Individuals with a Eustachian tube problem may experience difficulty equalizing middle ear pressure when flying. When an aircraft ascends, the atmospheric pressure decreases. This results in a relative increase in the middle ear air pressure compared to the surrounding cabin pressure. When the aircraft descends, just the opposite occurs: atmospheric pressure increases in the cabin of the aircraft, and there is a relative decrease in the middle ear pressure compared to the surrounding cabin pressure. Either situation may result in discomfort in the ear due to pressure and stretching of the eardrum, when the Eustachian tube is not functioning properly to equalize the pressure between middle ear and cabin pressure. Usually, this discomfort is experienced during descent of the aircraft. To avoid middle ear problems associated with flying, you should not fly if you have an acute upper respiratory problem such as a common cold, allergy attack, or sinus infection. Should you have such a problem, or a history of chronic Eustachian tube problems, and must fly; you may help avoid ear difficulty by observing the following recommendations:
- Obtain from your drug store the following over the counter items:
- Antihistamine tablets such as Allegra and a plastic squeeze bottle of Afrin decongestant nasal spray.

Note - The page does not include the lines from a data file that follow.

(* ===== verification/IterDims.v ===== *)
(** * Changing the dimensions of an iterator

    [coalesce_dimensions] keeps the address of every element for every operand, and
    leaves no dimension of size 1 but a single one.

    [reorder_dimensions] always finds a permutation of the dimensions, and permuting shape
    and strides together keeps the set of the addresses of an iterator: each element is
    visited once, at another time. *)
From S2P Require Import Prelude CoreTypes ScalarTypes Options Geometry Strides ViewsSpec TensorIterator IterLoop.
Local Open Scope Z_scope.
Import TensorIterator.

(** ** Two adjacent dimensions as one *)
Lemma decode_app A B l : positive_dims A → decode (A ++ B) l = decode A l ++ decode B (l / prodl A).
Proof.
  intros H. revert l. induction H as [|s A Hs H IH]; intros l; cbn [app decode].
  - by rewrite prodl_nil, Z.div_1_r.
  - rewrite IH, prodl_cons, Z.div_div; [done|lia|by apply prodl_pos].
Qed.

(** The stride [t] that dimensions [p] and [s] with strides [t0] and [t1] get when merged. *)
Definition merges (p s t0 t1 t : Z) : Prop := p = 1 ∧ t = t1 ∨ s = 1 ∧ t = t0 ∨ t1 = p * t0 ∧ t = t0.

Lemma merges_digits p s t0 t1 t m : 0 < p → 0 < s → merges p s t0 t1 t →
  t0 * (m mod p) + t1 * ((m / p) mod s) = t * (m mod (p * s)).
Proof.
  intros Hp Hs [[-> ->]|[[-> ->]|[-> ->]]].
  - rewrite Z.mod_1_r, Z.div_1_r, Z.mul_1_l. lia.
  - rewrite Z.mod_1_r, Z.mul_1_r. lia.
  - rewrite Z.rem_mul_r by lia. lia.
Qed.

- One must be careful using these medications if you are not otherwise healthy and have conditions such as hypertension or heart rhythm disturbances. If you do have other medical conditions, you may discuss these recommendations with your primary care physician.
- Following the container directions, begin taking Allegra tablets the day before your air flight. If you experienced any problems equalizing your middle ear pressure during the flight, continue the medication for 24 hours after the flight.
- Following the container directions, use the nasal spray shortly before boarding the aircraft. Should your ears "plug up" upon ascent, hold your nose and swallow while attempting to force air up the back of the throat. This will help equalize your middle ear pressure with the cabin pressure in the aircraft.
- Forty-five minutes before the aircraft is due to land, use the nasal spray every five minutes for fifteen minutes. Chew gum to stimulate swallowing. Should your ears "plug up" despite this, hold your nose and blow gently toward the back of the throat, while swallowing. This will help to gently force air up the Eustachian tube into the middle ear (termed the Valsalva maneuver).
None of these recommendations or precautions need to be followed if you have a tube in your eardrum.